Anne Fadiman examines her relationship with her father, Clifton Fadiman, a renowned literary critic, editor, and radio host whose greatest love was wine.
...a wonderfully engaging memoir of both her father, Clifton Fadiman, and of what it was like to grow up in a highly bookish and privileged household ... By recording both her past experiences and her current thoughts about those experiences, she keeps The Wine Lover’s Daughter consistently absorbing and, once begun, you will be hard-pressed to stop reading, even though the book should probably be savored like a grand cru rather than guzzled down like cheap beer. Either way, though, you’re in for a good time ... Anne Fadiman’s prose, like a proper gentleman’s suit, is beautifully tailored without drawing attention to itself ... [a] clear-eyed and loving memoir.
...a deliciously rich, well-balanced portrait ... But Fadiman’s memoir uncorks much more than a remembrance of drinks past or a daughter’s filial intoxication. By allowing her memories to ripen over the many years since her father’s death in 1999, the result is a superbly evolved, less tannic pour ... like her father, Fadiman has that rare ability to wear her erudition lightly. And what he said about wine also applies to The Wine Lover’s Daughter: it is a delectable ode to cultivation and civilization.

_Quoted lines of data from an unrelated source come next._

Definition homes s : string → option string := home (etcd (services s)).
(** The world of the proxies: a deployment whose users are where the ring wants
    them, whose ring names running servers, and whose dash leads. *)
Record wok s x : Prop := {
  w_dep : dok getter quiet s x;
  w_leader : ∃ e l, kvs (etcd (services s)) !! DashLeaderKey = Some (Elect.info_String e, l) ∧
    ElectorID e = DashAddr ∧ JsonObj.year_ok (ElectTime e) = true;
  w_settled uid ep : DashFacts.plain_uid uid = true → homes s uid = Some ep →
    ring_GetNode (hr s) uid = Done (Ok ep);
  w_running a : a ∈ addedNode (hr s) → a ∈ dom (nodes (services s));
}.
(** Nobody is moved. *)
Definition later s s' : Prop := ∀ uid ep, homes s uid = Some ep → homes s' uid = Some ep.
Record proxy_ok s (p : proxy) : Prop := {
  pk_cache uid n : DashFacts.plain_uid uid = true → p_cache p !! uid = Some n →
    homes s uid = Some (Caches.val n);
  pk_eps a c : p_eps p !! a = Some c → c = a;
  pk_dash c : p_dashes p !! DashAddr = Some c → c = dash_addr;
  pk_count : in_int32 (p_count p);
}.
Record sysok y x : Prop := {
  so_world : wok (world_of y) x;
  so_proxy name p : proxies y !! name = Some p → proxy_ok (world_of y) p;
}.

Lemma fewer_trans x x1 x2 : fewer x x1 → fewer x1 x2 → fewer x x2.
Proof. intros (Hh1 & Hu1 & Hs1) (Hh2 & Hu2 & Hs2). split_and!; [congruence|congruence|auto]. Qed.
Lemma later_refl s : later s s.
Proof. by intros uid ep. Qed.
Lemma later_trans s s1 s2 : later s s1 → later s1 s2 → later s s2.
Proof. intros Hl Hl' uid ep Hh. auto. Qed.
Lemma later_same s s' : (∀ uid, homes s' uid = homes s uid) → later s s'.
Proof. intros Hs uid ep. by rewrite Hs. Qed.
Lemma proxy_later s s' p : later s s' → proxy_ok s p → proxy_ok s' p.
Proof. intros Hl [Hc He Hd Hn]. split; try done. intros uid n Hu Hp. by apply Hl, (Hc uid n). Qed.
(** The servers [S] are registered, and if there is a leader it is the dash. *)
Record content (m : gmap string (string * Z)) (S : gset string) : Prop := {
  ct_keys k : is_Some (m !! k) → boot_key k;
  ct_registered a : is_Some (m !! (ServerRegistryPrefix +:+ a)) ↔ a ∈ S;
  ct_plain a : a ∈ S → GoStr.name_ok a = true;
  ct_leader v l : m !! DashLeaderKey = Some (v, l) →
    ∃ e, v = Elect.info_String e ∧ ElectorID e = DashAddr ∧ year_ok (ElectTime e) = true;
}.
Lemma content_empty m : (∀ k, is_Some (m !! k) → GoStr.HasPrefix k "/mysh/" = false) → content m ∅.
Proof.
  intros Hm. split; [by right; right; right; apply Hm| | |].
  - intros a. split; [|set_solver]. intros Hs%Hm.
    change (GoStr.HasPrefix ("/mysh/" +:+ ("server/" +:+ a)) "/mysh/" = false) in Hs. by rewrite mysh_key in Hs.
  - set_solver.
  - intros v l Hl. by specialize (Hm DashLeaderKey (mk_is_Some _ _ Hl)).
Qed.
Lemma content_insert m S S' k v : content m S → boot_key k →
  (∀ a, a ∈ S' ↔ a ∈ S ∨ k = ServerRegistryPrefix +:+ a) → (∀ a, a ∈ S' → GoStr.name_ok a = true) →
  (k = DashLeaderKey →
    ∃ e, v.1 = Elect.info_String e ∧ ElectorID e = DashAddr ∧ year_ok (ElectTime e) = true) →
  content (<[k := v]> m) S'.
Proof.
  intros [Hk Hr Hp Hl] Hb HS Hp' Hl'. split; [|..|done|].
  - intros k' [? [[<- _]|[_ ?]]%lookup_insert_Some]; [done|by apply Hk].
  - intros a. rewrite HS, <- Hr. destruct (decide (k = ServerRegistryPrefix +:+ a)) as [->|Hne].
    + rewrite lookup_insert_eq. split; [by right|by eexists].
    + rewrite lookup_insert_ne by done. naive_solver.
  - intros w l [[-> ->]|[_ ?]]%lookup_insert_Some; [by apply Hl'|by eapply Hl].
Qed.
Lemma content_server m S a v : content m S → GoStr.name_ok a = true →
  content (<[ServerRegistryPrefix +:+ a := v]> m) ({[a]} ∪ S).
Proof.
  intros Hm Ha. apply (content_insert m S); [done|left; by eexists| | |done].
  - intros b. rewrite elem_of_union, elem_of_singleton. split; [intros [->|?]; auto|].
    intros [?|Heq]; [by right|]. apply (inj (String.append _)) in Heq. by left.
  - intros b [->%elem_of_singleton|?]%elem_of_union; [done|by apply (ct_plain _ _ Hm)].
Qed.
Lemma content_proxy m S a v : content m S → content (<[ProxyRegistryPrefix +:+ a := v]> m) S.
Proof.
  intros Hm. apply (content_insert m S); [done|right; left; by eexists| |apply Hm|done].
  intros b. split; [by left|]. by intros [?|?].
Qed.
Lemma content_elected m S t ttl l : content m S → year_ok t = true →
  content (<[DashLeaderKey := (Elect.info_String (MkElector DashAddr ttl t l), l)]> m) S.
Proof.
  intros Hm Ht. apply (content_insert m S); [done|by right; right; left| |apply Hm|].
  - intros b. split; [by left|]. by intros [?|?].
  - intros _. by eexists.
Qed.
Lemma content_none m S k : content m S → ¬ boot_key k → m !! k = None.
Proof. intros Hm Hk. apply eq_None_not_Some. by intros ?%(ct_keys _ _ Hm). Qed.
Lemma content_home m S uid : content m S → DashFacts.endpoint_of m uid = None.
Proof.
  intros Hm. unfold DashFacts.endpoint_of. by rewrite (content_none _ _ _ Hm (ep_not_boot uid)).
Qed.
Lemma content_index m S : content m S → DashFacts.index_ok m.
Proof.
  intros Hm. split.
  - intros uid ep _ _. rewrite (content_home m S) by done.
    rewrite (content_none _ _ _ Hm (uids_not_boot ep uid)). split; [done|]. by intros [].
  - intros uid ep _. by rewrite (content_home m S).
  - intros k Hs Hk. by apply endpoint_not_boot in Hk as []; apply (ct_keys _ _ Hm).
Qed.
End BootKeys.
Definition exampleOrganization : IOrganization :=
  {| org_name := "org1"; createdAt := 1000; updatedAt := 1000;
     accessControlList := [mkACE 1 ORG_FULL_ADMIN];
     teams := [exampleTeam]; projectGroups := [] |}.

Definition exampleCreator : IUser :=
  {| displayName := "user"; email := "user@user.co";
     organizationMemberships := [mkMembership 100 [101%N]] |}.

Definition exampleOutsider : IUser :=
  {| displayName := "user"; email := "user@user.co";
     organizationMemberships := [] |}.

Definition exampleMember : IUser :=
  {| displayName := "member"; email := "member@user.co";
     organizationMemberships := [mkMembership 100 []] |}.

Definition exampleStore : Store :=
  {| Organization := {[ 100%N := exampleOrganization ]};
     User := {[ 1%N := exampleCreator; 2%N := exampleOutsider;
                3%N := exampleMember ]};
     nextObjectId := 102; now := 2000 |}.

(** The store before anything is created: the two users, no organization. *)
Definition emptyStore : Store :=
  {| Organization := ∅;
     User := {[ 1%N := exampleOutsider; 2%N := exampleOutsider ]};
     nextObjectId := 100; now := 1000 |}.

(** ** Invariants of the two collections *)

(** The team ids of every membership entry are a set. *)
Definition teamIdsAreSets (s : Store) : Prop :=
  ∀ userId u m,
    User s !! userId = Some u → m ∈ organizationMemberships u →
    NoDup (membership_teams m).

(** No membership entry for the organization lists a team that does not
    exist under it. *)
Definition noDanglingTeams (s : Store) (id : ObjectId) : Prop :=
  ∀ userId u m teamId,
    User s !! userId = Some u → m ∈ organizationMemberships u →
    organizationId m = id → teamId ∈ membership_teams m →
    teamExists s id teamId.

(** Every team id of the organization was handed out by the generator of
    ids before. *)
Definition teamIdsGenerated (s : Store) (id : ObjectId) : Prop :=
  ∀ o t, Organization s !! id = Some o → t ∈ teams o →
         (team_id t < nextObjectId s)%N.
Fixpoint insert_by (x : A) (l : list A) : list A :=
  match l with
  | [] => [x]
  | y :: ys => if less y x then y :: insert_by x ys else x :: y :: ys
  end.

Fixpoint sort_by (l : list A) : list A :=
  match l with [] => [] | x :: xs => insert_by x (sort_by xs) end.

(** [out] is an admissible result of [sort.Slice] on [l]: Go's unstable sort
    promises a permutation in which no later element is less than an earlier. *)
Definition slice_sorted (l out : list A) : Prop :=
  out ≡ₚ l ∧ StronglySorted (λ a b, less b a = false) out.

Lemma insert_by_perm x l : insert_by x l ≡ₚ x :: l.
Proof.
  induction l as [|y l IH]; simpl; [done|].
  destruct (less y x); [|done]. rewrite IH. apply perm_swap.
Qed.

Lemma sort_by_perm l : sort_by l ≡ₚ l.
Proof. induction l as [|x l IH]; simpl; [done|]. by rewrite insert_by_perm, IH. Qed.

Lemma sort_by_length l : length (sort_by l) = length l.
Proof. by rewrite sort_by_perm. Qed.

Lemma elem_of_sort_by x l : x ∈ sort_by l ↔ x ∈ l.
Proof. by rewrite sort_by_perm. Qed.
(* ===== verification/GoString.v ===== *)
(** * Go strings

    A Go string is a sequence of bytes, here a [string] of 8-bit characters;
    [range] loops and the [unicode] package see it as UTF-8 with invalid bytes
    read as U+FFFD. This file holds the functions of package [strings] that the
    modelled code calls. The large Unicode tables (letters, numbers, case
    mapping outside ASCII) are the members of a class, with their ASCII part
    fixed by its laws. *)

From Stdlib Require Import Ascii.
From Stdlib Require String.
From S2P Require Import Prelude.

Abbreviation bytes := (list ascii).
Definition to_bytes (s : string) : bytes := String.list_ascii_of_string s.
Definition of_bytes (l : bytes) : string := String.string_of_list_ascii l.

Lemma of_to_bytes s : of_bytes (to_bytes s) = s.
Proof. apply String.string_of_list_ascii_of_string. Qed.

Lemma to_of_bytes l : to_bytes (of_bytes l) = l.
Proof. apply String.list_ascii_of_string_of_list_ascii. Qed.

Lemma to_bytes_inj s t : to_bytes s = to_bytes t → s = t.
Proof. intros H. by rewrite <- (of_to_bytes s), <- (of_to_bytes t), H. Qed.

Lemma of_bytes_inj l k : of_bytes l = of_bytes k → l = k.
Proof. intros H. by rewrite <- (to_of_bytes l), <- (to_of_bytes k), H. Qed.

(** Concatenation [s + t]. *)
Definition str_app (s t : string) : string := String.append s t.

Lemma to_bytes_app s t : to_bytes (str_app s t) = to_bytes s ++ to_bytes t.
Proof. induction s as [|a s IH]; [done|]. unfold to_bytes in *. simpl. by rewrite IH. Qed.

(** [len(s)]. *)
Definition str_len (s : string) : nat := String.length s.

Lemma str_len_bytes s : str_len s = length (to_bytes s).
Proof. induction s as [|a s IH]; [done|]. simpl. by rewrite <- IH. Qed.

Lemma str_len_app s t : str_len (str_app s t) = str_len s + str_len t.
Proof. by rewrite !str_len_bytes, to_bytes_app, length_app. Qed.

(** ** Prefixes, replacement, joining *)

Fixpoint strip_prefix (p l : bytes) : option bytes :=
  match p, l with
  | [], _ => Some l
  | a :: p', b :: l' => if Ascii.eqb a b then strip_prefix p' l' else None
  | _ :: _, [] => None
  end.

Definition has_prefix (s p : string) : bool :=
  match strip_prefix (to_bytes p) (to_bytes s) with Some _ => true | None => false end.

Lemma strip_prefix_spec p l r : strip_prefix p l = Some r ↔ l = p ++ r.
Proof.
  revert l. induction p as [|a p IH]; intros l; simpl; [naive_solver|].
  destruct l as [|b l]; simpl; [naive_solver|].
  destruct (Ascii.eqb_spec a b) as [->|Hn]; [rewrite IH|]; naive_solver.
Qed.

Lemma has_prefix_spec s p : has_prefix s p = true ↔ ∃ r, s = str_app p r.
Proof.
  unfold has_prefix. destruct (strip_prefix _ _) as [r|] eqn:E.
  - split; [|done]. intros _. exists (of_bytes r). apply to_bytes_inj.
    rewrite to_bytes_app, to_of_bytes. by apply strip_prefix_spec.
  - split; [done|]. intros [r ->]. rewrite to_bytes_app in E.
    by rewrite (proj2 (strip_prefix_spec _ _ _) eq_refl) in E.
Qed.

(** [strings.ReplaceAll(s, old, new)] for a non-empty [old]: scan from the left;
    [skip] counts the bytes of a match still to be consumed. *)
Fixpoint replace_all_from (old new : bytes) (skip : nat) (l : bytes) : bytes :=
  match l with
  | [] => []
  | c :: l' =>
      match skip with
      | S k => replace_all_from old new k l'
      | O => match strip_prefix old l with
             | Some _ => new ++ replace_all_from old new (pred (length old)) l'
             | None => c :: replace_all_from old new O l'
             end
      end
  end.

Definition replace_all (old new l : bytes) : bytes := replace_all_from old new O l.

(** [strings.Join]. *)
Definition str_join (l : list string) (sep : string) : string :=
  match l with
  | [] => EmptyString
  | s :: l' => fold_left (λ acc t, str_app (str_app acc sep) t) l' s
  end.

(** ** UTF-8 *)

Definition byte_val (c : ascii) : N := N_of_ascii c.
Definition rune_error : N := 65533.
Definition is_cont (b : N) : bool := (128 <=? b)%N && (b <=? 191)%N.

(** The accepted second bytes of a three- or four-byte encoding. *)
Definition second_ok (b0 b1 : N) : bool :=
  (let lo := if (b0 =? 224)%N then 160 else if (b0 =? 240)%N then 144 else 128 in
   let hi := if (b0 =? 237)%N then 159 else if (b0 =? 244)%N then 143 else 191 in
   (lo <=? b1) && (b1 <=? hi))%N.

(** One decoded rune with a flag telling a well-formed encoding from the
    replacement of an invalid byte. *)
Fixpoint decode_runes (l : bytes) : list (N * bool) :=
  match l with
  | [] => []
  | c0 :: l1 =>
    let b0 := byte_val c0 in
    if (b0 <? 128)%N then (b0, true) :: decode_runes l1
    else match l1 with
    | [] => [(rune_error, false)]
    | c1 :: l2 =>
      let b1 := byte_val c1 in
      if (194 <=? b0)%N && (b0 <=? 223)%N && is_cont b1 then
        ((b0 - 192) * 64 + (b1 - 128), true)%N :: decode_runes l2
      else match l2 with
      | [] => (rune_error, false) :: decode_runes l1
      | c2 :: l3 =>
        let b2 := byte_val c2 in
        if (224 <=? b0)%N && (b0 <=? 239)%N && second_ok b0 b1 && is_cont b2 then
          ((b0 - 224) * 4096 + (b1 - 128) * 64 + (b2 - 128), true)%N :: decode_runes l3
        else match l3 with
        | [] => (rune_error, false) :: decode_runes l1
        | c3 :: l4 =>
          let b3 := byte_val c3 in
          if (240 <=? b0)%N && (b0 <=? 244)%N && second_ok b0 b1 && is_cont b2 && is_cont b3
          then ((b0 - 240) * 262144 + (b1 - 128) * 4096 + (b2 - 128) * 64 + (b3 - 128), true)%N
                 :: decode_runes l4
          else (rune_error, false) :: decode_runes l1
        end
      end
    end
  end.

Definition runes (l : bytes) : list N := fst <$> decode_runes l.
Definition utf8_valid (l : bytes) : bool := forallb snd (decode_runes l).

(** [string(r)] for a code point below 0x800, enough for [string(c)] of a byte. *)
Definition encode_byte_rune (c : ascii) : bytes :=
  let r := byte_val c in
  if (r <? 128)%N then [c]
  else [ascii_of_N (192 + r / 64); ascii_of_N (128 + r `mod` 64)]%N.

Lemma runes_ascii_cons c l :
  (byte_val c < 128)%N → runes (c :: l) = byte_val c :: runes l.
Proof. intros H. unfold runes. simpl. by rewrite (proj2 (N.ltb_lt _ _) H). Qed.

Lemma utf8_valid_ascii_cons c l :
  (byte_val c < 128)%N → utf8_valid (c :: l) = utf8_valid l.
Proof. intros H. unfold utf8_valid. simpl. by rewrite (proj2 (N.ltb_lt _ _) H). Qed.

Lemma runes_ascii l : Forall (λ c, byte_val c < 128)%N l → runes l = byte_val <$> l.
Proof.
  induction 1 as [|c l Hc _ IH]; [done|]. by rewrite runes_ascii_cons, IH.
Qed.

Lemma runes_ascii_app l k :
  Forall (λ c, byte_val c < 128)%N l → runes (l ++ k) = (byte_val <$> l) ++ runes k.
Proof.
  induction 1 as [|c l Hc _ IH]; [done|]. simpl. by rewrite runes_ascii_cons, IH.
Qed.

(** ** White space *)

Definition is_ascii_space (c : ascii) : bool :=
  let b := byte_val c in ((9 <=? b) && (b <=? 13) || (b =? 32))%N.

(** Remove one leading white-space rune ([unicode.IsSpace], all its encodings). *)
Definition strip_space (l : list N) : option (list N) :=
  match l with
  | 9%N :: t | 10%N :: t | 11%N :: t | 12%N :: t | 13%N :: t | 32%N :: t => Some t
  | 194%N :: 133%N :: t | 194%N :: 160%N :: t => Some t
  | 225%N :: 154%N :: 128%N :: t => Some t
  | 226%N :: 128%N :: b :: t =>
      if ((128 <=? b) && (b <=? 138) || (b =? 168) || (b =? 169) || (b =? 175))%N
      then Some t else None
  | 226%N :: 129%N :: 159%N :: t => Some t
  | 227%N :: 128%N :: 128%N :: t => Some t
  | _ => None
  end.

(** The same for a trailing rune, on the reversed bytes. *)
Definition strip_space_rev (l : list N) : option (list N) :=
  match l with
  | 9%N :: t | 10%N :: t | 11%N :: t | 12%N :: t | 13%N :: t | 32%N :: t => Some t
  | 133%N :: 194%N :: t | 160%N :: 194%N :: t => Some t
  | 128%N :: 154%N :: 225%N :: t => Some t
  | b :: 128%N :: 226%N :: t =>
      if ((128 <=? b) && (b <=? 138) || (b =? 168) || (b =? 169) || (b =? 175))%N
      then Some t else None
  | 159%N :: 129%N :: 226%N :: t => Some t
  | 128%N :: 128%N :: 227%N :: t => Some t
  | _ => None
  end.

Fixpoint strip_many (f : list N → option (list N)) (fuel : nat) (l : list N) : list N :=
  match fuel with
  | O => l
  | S n => match f l with Some t => strip_many f n t | None => l end
  end.

(** [strings.TrimSpace]; every round removes at least one byte, so the length
    is enough fuel. *)
Definition trim_space (s : string) : string :=
  let l := byte_val <$> to_bytes s in
  let l := strip_many strip_space (length l) l in
  let r := strip_many strip_space_rev (length l) (rev l) in
  of_bytes (ascii_of_N <$> rev r).

(** [strings.TrimRight(s, " ")]. *)
Fixpoint trim_right_spaces (s : string) : string :=
  match s with
  | EmptyString => EmptyString
  | String c s' =>
      match trim_right_spaces s' with
      | EmptyString => if Ascii.eqb c " "%char then EmptyString else String c EmptyString
      | t => String c t
      end
  end.

(** Up to its first separator a string is determined. *)
Lemma split_at (c : ascii) (a1 a2 r1 r2 : bytes) :
  c ∉ a1 → c ∉ a2 → a1 ++ c :: r1 = a2 ++ c :: r2 → a1 = a2 ∧ r1 = r2.
Proof.
  revert a2. induction a1 as [|x a1 IH]; intros [|y a2] H1 H2 E; simplify_eq/=; try done.
  - set_solver.
  - set_solver.
  - destruct (IH a2) as [-> ->]; [set_solver..|done|done].
Qed.

(** ** Unicode tables *)

Class Unicode := {
  u_to_lower : N → N;
  u_is_letter : N → bool;
  u_is_number : N → bool;
  u_to_lower_ascii (r : N) : (r < 128)%N →
    u_to_lower r = (if (65 <=? r) && (r <=? 90) then r + 32 else r)%N;
  u_is_letter_ascii (r : N) : (r < 128)%N →
    u_is_letter r = ((65 <=? r) && (r <=? 90) || (97 <=? r) && (r <=? 122))%N;
  u_is_number_ascii (r : N) : (r < 128)%N →
    u_is_number r = ((48 <=? r) && (r <=? 57))%N
}.

(** The tables cut down to ASCII, for evaluation on ASCII inputs. *)
Definition ascii_tables : Unicode.
Proof.
  refine {| u_to_lower r := (if (65 <=? r) && (r <=? 90) then r + 32 else r)%N;
            u_is_letter r := ((65 <=? r) && (r <=? 90) || (97 <=? r) && (r <=? 122))%N;
            u_is_number r := ((48 <=? r) && (r <=? 57))%N |}; done.
Defined.

(** Code points of [strings.ToLower(s)]. *)
Definition lower_runes `{Unicode} (s : string) : list N := u_to_lower <$> runes (to_bytes s).

(** ** Decimal rendering *)

Fixpoint digits_of (fuel : nat) (n : N) (acc : bytes) : bytes :=
  match fuel with
  | O => acc
  | S k => if (n =? 0)%N then acc
           else digits_of k (n / 10)%N (ascii_of_N (48 + n `mod` 10)%N :: acc)
  end.

(** [fmt.Sprintf] of a non-negative index; twenty digits cover 64 bits. *)
Definition str_of_nat (n : nat) : string :=
  if (n =? 0)%nat then of_bytes ["0"%char] else of_bytes (digits_of 20 (N.of_nat n) []).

...an illuminating and nuanced case study in connoisseurship that probes the dazzling hedonism and gnawing anxieties that fuel an obsession with fermented grape juice ... Fadiman, a gifted writer with an instinct for brilliant detail, conveys the blissful suspense of uncorking a new bottle when she writes, with characteristic feeling, that when her father first tasted a wine, 'one could feel the entire world aligning with his aspirations.' She also teases out the darker desires behind oenophiles’ thirst, and investigates their psychology with an honesty that can be rare among wine lovers themselves ... Yet The Wine Lover’s Daughter occasionally feels short on another quality that drew Clifton to his prized French reds: acid, the sourness that adds complexity to both wine and life.